--- AVAILABLE DATA Enclosed Below ---

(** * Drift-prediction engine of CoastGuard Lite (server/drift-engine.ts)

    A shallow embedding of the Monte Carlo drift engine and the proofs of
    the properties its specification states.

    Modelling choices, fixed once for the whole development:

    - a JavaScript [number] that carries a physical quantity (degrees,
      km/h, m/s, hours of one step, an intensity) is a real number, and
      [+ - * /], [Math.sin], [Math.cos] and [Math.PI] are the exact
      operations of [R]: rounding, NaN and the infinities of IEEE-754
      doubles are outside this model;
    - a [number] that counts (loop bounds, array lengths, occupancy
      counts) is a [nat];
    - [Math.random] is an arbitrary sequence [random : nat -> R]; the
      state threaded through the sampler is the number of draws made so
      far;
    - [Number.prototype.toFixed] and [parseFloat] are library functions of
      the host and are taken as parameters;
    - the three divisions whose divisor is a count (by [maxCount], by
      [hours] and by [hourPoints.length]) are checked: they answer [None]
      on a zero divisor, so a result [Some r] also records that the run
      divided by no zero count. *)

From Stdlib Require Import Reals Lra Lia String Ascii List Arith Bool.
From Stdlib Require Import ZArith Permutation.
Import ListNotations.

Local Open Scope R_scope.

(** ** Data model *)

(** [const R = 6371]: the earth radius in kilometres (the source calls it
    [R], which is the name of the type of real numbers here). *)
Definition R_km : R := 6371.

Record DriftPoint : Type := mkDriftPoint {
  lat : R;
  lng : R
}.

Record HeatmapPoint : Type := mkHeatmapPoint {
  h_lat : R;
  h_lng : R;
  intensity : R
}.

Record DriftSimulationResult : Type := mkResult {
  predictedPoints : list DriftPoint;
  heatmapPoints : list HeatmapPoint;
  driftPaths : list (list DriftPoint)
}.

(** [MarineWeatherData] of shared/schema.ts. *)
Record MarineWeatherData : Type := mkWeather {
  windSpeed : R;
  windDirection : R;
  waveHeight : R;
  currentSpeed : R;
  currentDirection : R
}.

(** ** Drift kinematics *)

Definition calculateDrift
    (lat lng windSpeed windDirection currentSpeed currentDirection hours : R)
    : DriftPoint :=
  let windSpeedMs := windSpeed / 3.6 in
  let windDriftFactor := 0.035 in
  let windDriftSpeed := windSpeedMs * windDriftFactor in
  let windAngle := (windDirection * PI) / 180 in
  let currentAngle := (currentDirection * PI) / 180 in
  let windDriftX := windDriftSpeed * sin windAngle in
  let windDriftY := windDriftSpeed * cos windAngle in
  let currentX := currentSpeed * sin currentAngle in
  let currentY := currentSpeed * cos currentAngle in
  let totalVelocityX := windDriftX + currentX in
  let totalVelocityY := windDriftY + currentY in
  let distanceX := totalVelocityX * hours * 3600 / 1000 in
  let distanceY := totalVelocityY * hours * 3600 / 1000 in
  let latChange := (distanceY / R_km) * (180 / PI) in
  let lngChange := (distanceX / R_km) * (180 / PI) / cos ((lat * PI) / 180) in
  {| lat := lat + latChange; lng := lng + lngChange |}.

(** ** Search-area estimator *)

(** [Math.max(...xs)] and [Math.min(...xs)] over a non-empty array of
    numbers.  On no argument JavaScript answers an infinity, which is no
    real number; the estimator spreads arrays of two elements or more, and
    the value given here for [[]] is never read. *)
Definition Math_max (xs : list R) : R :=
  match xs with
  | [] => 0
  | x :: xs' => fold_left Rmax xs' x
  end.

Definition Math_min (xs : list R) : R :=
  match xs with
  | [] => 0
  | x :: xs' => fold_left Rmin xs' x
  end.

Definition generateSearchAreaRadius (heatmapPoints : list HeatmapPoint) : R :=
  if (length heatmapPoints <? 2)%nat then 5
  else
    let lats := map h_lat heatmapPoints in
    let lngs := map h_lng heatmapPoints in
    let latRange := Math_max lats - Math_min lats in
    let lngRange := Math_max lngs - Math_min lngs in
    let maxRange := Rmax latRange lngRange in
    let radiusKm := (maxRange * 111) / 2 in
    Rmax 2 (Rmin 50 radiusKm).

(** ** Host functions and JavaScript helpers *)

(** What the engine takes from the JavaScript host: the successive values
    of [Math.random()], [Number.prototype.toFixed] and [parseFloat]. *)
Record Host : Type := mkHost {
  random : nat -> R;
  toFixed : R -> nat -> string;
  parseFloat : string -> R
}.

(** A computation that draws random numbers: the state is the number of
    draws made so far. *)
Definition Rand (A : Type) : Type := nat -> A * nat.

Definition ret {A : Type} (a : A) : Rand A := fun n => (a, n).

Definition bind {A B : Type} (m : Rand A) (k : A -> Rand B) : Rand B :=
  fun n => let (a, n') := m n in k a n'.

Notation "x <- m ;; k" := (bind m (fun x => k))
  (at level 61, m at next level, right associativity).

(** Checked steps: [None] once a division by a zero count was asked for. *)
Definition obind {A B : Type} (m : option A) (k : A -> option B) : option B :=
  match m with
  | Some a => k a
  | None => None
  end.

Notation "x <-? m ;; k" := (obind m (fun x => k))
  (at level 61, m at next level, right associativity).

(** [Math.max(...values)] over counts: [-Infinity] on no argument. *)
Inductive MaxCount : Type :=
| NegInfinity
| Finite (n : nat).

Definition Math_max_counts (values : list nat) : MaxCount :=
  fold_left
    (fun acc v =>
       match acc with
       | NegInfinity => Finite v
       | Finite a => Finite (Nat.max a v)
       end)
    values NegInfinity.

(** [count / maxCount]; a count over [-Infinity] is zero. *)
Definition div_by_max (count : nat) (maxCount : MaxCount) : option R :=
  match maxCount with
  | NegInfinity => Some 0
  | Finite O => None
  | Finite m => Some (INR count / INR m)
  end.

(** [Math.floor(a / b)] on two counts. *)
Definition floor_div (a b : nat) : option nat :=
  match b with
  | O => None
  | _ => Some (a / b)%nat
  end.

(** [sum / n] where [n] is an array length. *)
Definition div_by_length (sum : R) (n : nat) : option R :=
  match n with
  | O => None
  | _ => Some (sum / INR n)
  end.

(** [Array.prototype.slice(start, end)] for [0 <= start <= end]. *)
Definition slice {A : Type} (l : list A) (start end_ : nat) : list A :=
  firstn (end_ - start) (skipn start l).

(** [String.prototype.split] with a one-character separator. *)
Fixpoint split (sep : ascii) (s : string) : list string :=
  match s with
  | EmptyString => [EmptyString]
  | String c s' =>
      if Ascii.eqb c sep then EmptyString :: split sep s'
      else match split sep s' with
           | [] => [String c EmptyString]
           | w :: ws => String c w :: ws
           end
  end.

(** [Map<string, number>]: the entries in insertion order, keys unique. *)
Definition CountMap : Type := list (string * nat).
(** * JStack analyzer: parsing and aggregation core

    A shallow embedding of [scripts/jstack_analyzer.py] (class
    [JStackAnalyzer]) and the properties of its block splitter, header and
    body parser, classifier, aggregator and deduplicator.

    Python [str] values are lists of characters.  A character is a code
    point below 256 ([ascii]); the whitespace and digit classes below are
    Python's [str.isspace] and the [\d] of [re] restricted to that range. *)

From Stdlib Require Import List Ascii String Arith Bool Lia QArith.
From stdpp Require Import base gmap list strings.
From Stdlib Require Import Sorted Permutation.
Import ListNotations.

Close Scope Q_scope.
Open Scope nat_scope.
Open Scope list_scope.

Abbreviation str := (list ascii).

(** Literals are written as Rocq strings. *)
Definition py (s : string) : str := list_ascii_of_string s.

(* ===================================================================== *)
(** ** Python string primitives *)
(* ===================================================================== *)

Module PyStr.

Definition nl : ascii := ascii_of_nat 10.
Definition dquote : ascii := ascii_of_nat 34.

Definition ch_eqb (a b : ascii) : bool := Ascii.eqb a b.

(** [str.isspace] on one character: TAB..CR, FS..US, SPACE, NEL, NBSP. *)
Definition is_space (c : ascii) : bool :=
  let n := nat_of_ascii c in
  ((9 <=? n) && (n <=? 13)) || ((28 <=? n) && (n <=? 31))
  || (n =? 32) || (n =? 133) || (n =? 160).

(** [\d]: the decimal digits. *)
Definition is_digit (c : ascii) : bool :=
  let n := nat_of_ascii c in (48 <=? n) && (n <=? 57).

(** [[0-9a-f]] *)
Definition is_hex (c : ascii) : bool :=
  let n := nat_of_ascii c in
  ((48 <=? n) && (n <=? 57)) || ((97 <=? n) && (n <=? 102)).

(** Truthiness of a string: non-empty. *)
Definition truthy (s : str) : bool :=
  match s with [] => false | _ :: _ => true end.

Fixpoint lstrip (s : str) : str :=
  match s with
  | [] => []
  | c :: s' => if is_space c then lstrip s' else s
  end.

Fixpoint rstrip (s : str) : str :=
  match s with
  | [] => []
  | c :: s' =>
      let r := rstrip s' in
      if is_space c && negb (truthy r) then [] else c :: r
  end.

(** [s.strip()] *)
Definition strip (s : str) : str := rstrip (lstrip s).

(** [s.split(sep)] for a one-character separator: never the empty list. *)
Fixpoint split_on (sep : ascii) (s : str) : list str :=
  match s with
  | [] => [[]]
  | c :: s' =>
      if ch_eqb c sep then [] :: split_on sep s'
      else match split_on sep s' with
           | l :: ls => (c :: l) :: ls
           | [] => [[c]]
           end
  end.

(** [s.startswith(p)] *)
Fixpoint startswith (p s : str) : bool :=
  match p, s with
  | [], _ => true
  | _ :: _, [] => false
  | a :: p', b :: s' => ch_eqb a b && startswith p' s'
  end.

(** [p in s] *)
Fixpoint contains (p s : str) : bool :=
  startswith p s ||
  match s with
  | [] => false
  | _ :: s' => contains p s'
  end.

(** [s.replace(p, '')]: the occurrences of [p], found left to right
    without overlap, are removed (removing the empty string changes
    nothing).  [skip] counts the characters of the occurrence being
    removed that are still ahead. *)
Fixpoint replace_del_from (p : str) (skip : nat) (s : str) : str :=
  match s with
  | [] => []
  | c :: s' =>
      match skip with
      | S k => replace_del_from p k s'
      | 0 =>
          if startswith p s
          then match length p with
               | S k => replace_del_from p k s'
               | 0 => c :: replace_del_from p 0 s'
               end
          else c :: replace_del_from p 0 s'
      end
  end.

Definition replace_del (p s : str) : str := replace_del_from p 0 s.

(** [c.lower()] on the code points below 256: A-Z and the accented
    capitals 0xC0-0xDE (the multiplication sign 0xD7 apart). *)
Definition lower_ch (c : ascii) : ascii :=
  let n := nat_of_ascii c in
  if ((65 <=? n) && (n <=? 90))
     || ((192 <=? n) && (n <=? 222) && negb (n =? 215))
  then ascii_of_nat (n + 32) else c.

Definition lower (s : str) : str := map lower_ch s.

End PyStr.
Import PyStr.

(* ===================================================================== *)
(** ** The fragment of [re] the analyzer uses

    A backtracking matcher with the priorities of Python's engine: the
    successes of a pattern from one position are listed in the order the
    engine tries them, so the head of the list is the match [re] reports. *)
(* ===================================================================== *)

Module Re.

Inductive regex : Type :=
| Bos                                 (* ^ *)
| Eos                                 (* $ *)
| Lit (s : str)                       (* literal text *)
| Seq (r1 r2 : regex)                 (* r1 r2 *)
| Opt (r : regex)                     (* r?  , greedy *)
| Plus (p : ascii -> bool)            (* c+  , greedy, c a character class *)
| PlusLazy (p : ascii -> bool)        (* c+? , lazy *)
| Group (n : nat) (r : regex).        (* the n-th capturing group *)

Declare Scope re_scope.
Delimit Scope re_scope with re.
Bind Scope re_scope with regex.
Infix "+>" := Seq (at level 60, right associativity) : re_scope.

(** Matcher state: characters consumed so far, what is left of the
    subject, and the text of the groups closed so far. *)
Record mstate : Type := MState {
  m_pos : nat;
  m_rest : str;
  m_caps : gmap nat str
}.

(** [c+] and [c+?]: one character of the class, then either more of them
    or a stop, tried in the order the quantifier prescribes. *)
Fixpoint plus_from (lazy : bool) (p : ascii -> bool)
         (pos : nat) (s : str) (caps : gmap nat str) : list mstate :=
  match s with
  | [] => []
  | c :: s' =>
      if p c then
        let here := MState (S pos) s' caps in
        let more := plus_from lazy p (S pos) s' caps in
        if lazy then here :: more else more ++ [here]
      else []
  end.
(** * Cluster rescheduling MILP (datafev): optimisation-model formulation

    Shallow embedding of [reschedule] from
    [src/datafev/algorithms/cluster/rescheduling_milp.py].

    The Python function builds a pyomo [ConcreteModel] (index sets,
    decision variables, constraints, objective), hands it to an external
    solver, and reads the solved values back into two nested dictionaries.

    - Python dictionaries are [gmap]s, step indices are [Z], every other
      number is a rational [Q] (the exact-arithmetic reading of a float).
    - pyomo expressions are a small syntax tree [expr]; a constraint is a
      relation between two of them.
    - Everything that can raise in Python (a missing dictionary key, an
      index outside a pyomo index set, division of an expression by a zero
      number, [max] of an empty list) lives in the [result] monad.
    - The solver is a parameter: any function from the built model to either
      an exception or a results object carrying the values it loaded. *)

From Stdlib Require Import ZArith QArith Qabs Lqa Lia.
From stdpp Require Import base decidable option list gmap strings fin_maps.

--- End of Enclosed AVAILABLE DATA ---

#### WORK REQUIRED
Where does the string "lstrip" occur in the data above? Copy every line that holds it.

#### OUTPUT OF THE EXERCISE
Fixpoint lstrip (s : str) : str :=
  | c :: s' => if is_space c then lstrip s' else s
Definition strip (s : str) : str := rstrip (lstrip s).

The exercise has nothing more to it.